Lakewood Taken to Court for Refusing to Release Hundreds of Public Records


  • Mayor Mike Summers, second from left, in City Council chambers.
The Lakewood Hospital debacle has evolved into two fronts: the first being the city's efforts to set up a "family wellness center" on the site and develop a few acres of now-vacant land, and the second being a civil appeals case that confronts local and state public records laws.

As for the latter, a court document filed yesterday paints a grim picture of Lakewood City Hall's public records responses. In Brian Essi v. City of Lakewood, resident Essi has taken to the Cuyahoga County Court of Appeals to compel the city to turn over more than 250 requested public records related to the deal constructed by the Lakewood Hospital Association and the Cleveland Clinic — and later ratified by City Council and Lakewood voters. (Essi has been one of the most vocal critics of the Lakewood Hospital Association/Cleveland Clinic deal, often publishing detailed analyses and records via the Lakewood Observer's website. He has been a frequent guest at council meetings since mid-2015.)

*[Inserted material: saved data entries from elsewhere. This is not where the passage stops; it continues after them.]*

(** C9, as amended.  For every text, [extract_vendors] lists the keys of
    the alias table, in the order of the table, that have an alias occurring
    in the lowercased text (accents are kept); so a vendor is reported if
    and only if one of its aliases is a substring of the lowercased text,
    and no key is reported twice. *)
Theorem extract_vendors_table_order text :
  extract_vendors text =
    map fst (filter (alias_in_text (lower text)) KNOWN_VENDORS) /\
  (forall vendor_key,
     In vendor_key (extract_vendors text) <->
     exists aliases alias,
       In (vendor_key, aliases) KNOWN_VENDORS /\ In alias aliases /\
       contains (lower alias) (lower text) = true) /\
  NoDup (extract_vendors text).
Proof.
  rewrite extract_vendors_filter. split; [reflexivity | split].
  - intros k. rewrite in_map_iff. split.
    + intros [[k' al] [Hk Hin]]. simpl in Hk; subst k'.
      apply filter_In in Hin as [Hin Hal].
      unfold alias_in_text in Hal; simpl in Hal.
      apply existsb_exists in Hal as [a [Ha Hc]].
      exists al, a; auto.
    + intros [al [a [Hin [Ha Hc]]]].
      exists (k, al); split; [reflexivity |].
      apply filter_In; split; [assumption |].
      unfold alias_in_text; simpl. apply existsb_exists; exists a; auto.
  - assert (H : forall table : list (pystr * list pystr),
               NoDup (map fst table) ->
               NoDup (map fst (filter (alias_in_text (lower text)) table))).
    { induction table as [|item table IH]; simpl; intros Hnd; [constructor |].
      inversion Hnd as [|k ks Hk Hnd']; subst.
      destruct (alias_in_text (lower text) item); simpl; [| auto].
      constructor; [| auto].
      intros Hin; apply Hk.
      apply in_map_iff in Hin as [x [Hx Hf]].
      apply filter_In in Hf as [Hf _].
      apply in_map_iff; exists x; auto. }
    apply H, KNOWN_VENDORS_keys_distinct.
Qed.

(** The reading of the specification: the text is lowercased and its
    accents are stripped; vendors come in the order of the position of
    their first alias match. *)
Module SpecReading.

Local Open Scope N_scope.

Definition strip_accent (c : N) : N :=
  if (224 <=? c) && (c <=? 229) then 97
  else if c =? 231 then 99
  else if (232 <=? c) && (c <=? 235) then 101
  else if (236 <=? c) && (c <=? 239) then 105
  else if c =? 241 then 110
  else if ((242 <=? c) && (c <=? 246)) || (c =? 248) then 111
  else if (249 <=? c) && (c <=? 252) then 117
  else if (c =? 253) || (c =? 255) then 121
  else c.

Definition normalize (text : pystr) : pystr := map strip_accent (lower text).

(** The least position of [text] where one of the aliases starts. *)
Fixpoint first_match_from (aliases : list pystr) (text : pystr)
    (position : nat) : option nat :=
  if existsb (fun alias => startswith alias text) aliases then Some position
  else match text with
       | [] => None
       | _ :: t => first_match_from aliases t (S position)
       end.

Definition first_match (vendor_key text : pystr) : option nat :=
  first_match_from (map lower (dict_get KNOWN_VENDORS vendor_key [])) text O.

Fixpoint ascending (l : list (option nat)) : bool :=
  match l with
  | Some a :: ((Some b :: _) as t) => Nat.leb a b && ascending t
  | [Some _] | [] => true
  | _ => false
  end.

Definition ordered_by_first_match (text : pystr) (found : list pystr)
    : bool :=
  ascending (map (fun vendor_key => first_match vendor_key (normalize text))
               found).

Definition found_in_normalized (vendor_key text : pystr) : bool :=
  match first_match vendor_key (normalize text) with
  | Some _ => true
  | None => false
  end.

End SpecReading.

(** C9, as stated, fails twice.  In "metro puis distram" the alias of
    metro comes first, at position 0, and that of distram at position 11,
    yet distram is listed first.  In "factures Métro" the accent-stripped
    text has the alias "metro", yet no vendor is reported. *)
Lemma extract_vendors_not_by_position :
  extract_vendors (py "metro puis distram") = [py "distram"; py "metro"] /\
  SpecReading.first_match (py "metro")
    (SpecReading.normalize (py "metro puis distram")) = Some 0%nat /\
  SpecReading.first_match (py "distram")
    (SpecReading.normalize (py "metro puis distram")) = Some 11%nat /\
  SpecReading.ordered_by_first_match (py "metro puis distram")
    (extract_vendors (py "metro puis distram")) = false /\
  SpecReading.found_in_normalized (py "metro") (py "factures Métro") = true /\
  ~ In (py "metro") (extract_vendors (py "factures Métro")).
Proof.
  repeat split; try (vm_compute; reflexivity).
  vm_compute. intros [].
Qed.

Read the full motion below. The document includes all records requests initiated by Essi since March 2016, including email records, electronic calendar records, City Hall office access logs, City Hall Internet data logs, drafts of public documents, etc. — a tapestry of documents that would explain who knew what and when as the deal was being crafted.

As far as the timeline goes, a summary judgment is due in this appeal on May 1. Essi's attorneys argue that they need these records to dutifully depose the named defendant and the city's public records custodian, Law Director Kevin Butler.

Contained within the motion is a curious discussion of the amount in damages that may be assessed against a government entity that fails to deliver on public records requests. "Essi suspects that Lakewood is engaging in $1,000-versus-$267,000 statutory damage cost-benefit analysis based upon Lakewood's mistaken belief that its total exposure for Lakewood alleged and suspected misconduct is mere $1,000 in statutory damages for this one mandamus action filed by Essi, as opposed to $1,000 in statutory damages for each of the 267 separate public records requests filed by Essi." (5)

While the Ohio attorney general's Sunshine Law resource manual points out that that Ohio Revised Code "does not permit stacking of statutory damages based on what is essentially the same records request," it remains to be seen how the Cuyahoga County Court of Appeals rules on damages if the writ of mandamus is granted. (52) If damages must be capped at $1,000 across the board, the cost-benefit analysis that Essi is suggesting becomes more clear. To wit: $1,000 in public dollars, one might argue, is an easier cost to bear than releasing a trove of government records to the very same public.

The city of Lakewood has previously requested that the court deny Essi's request.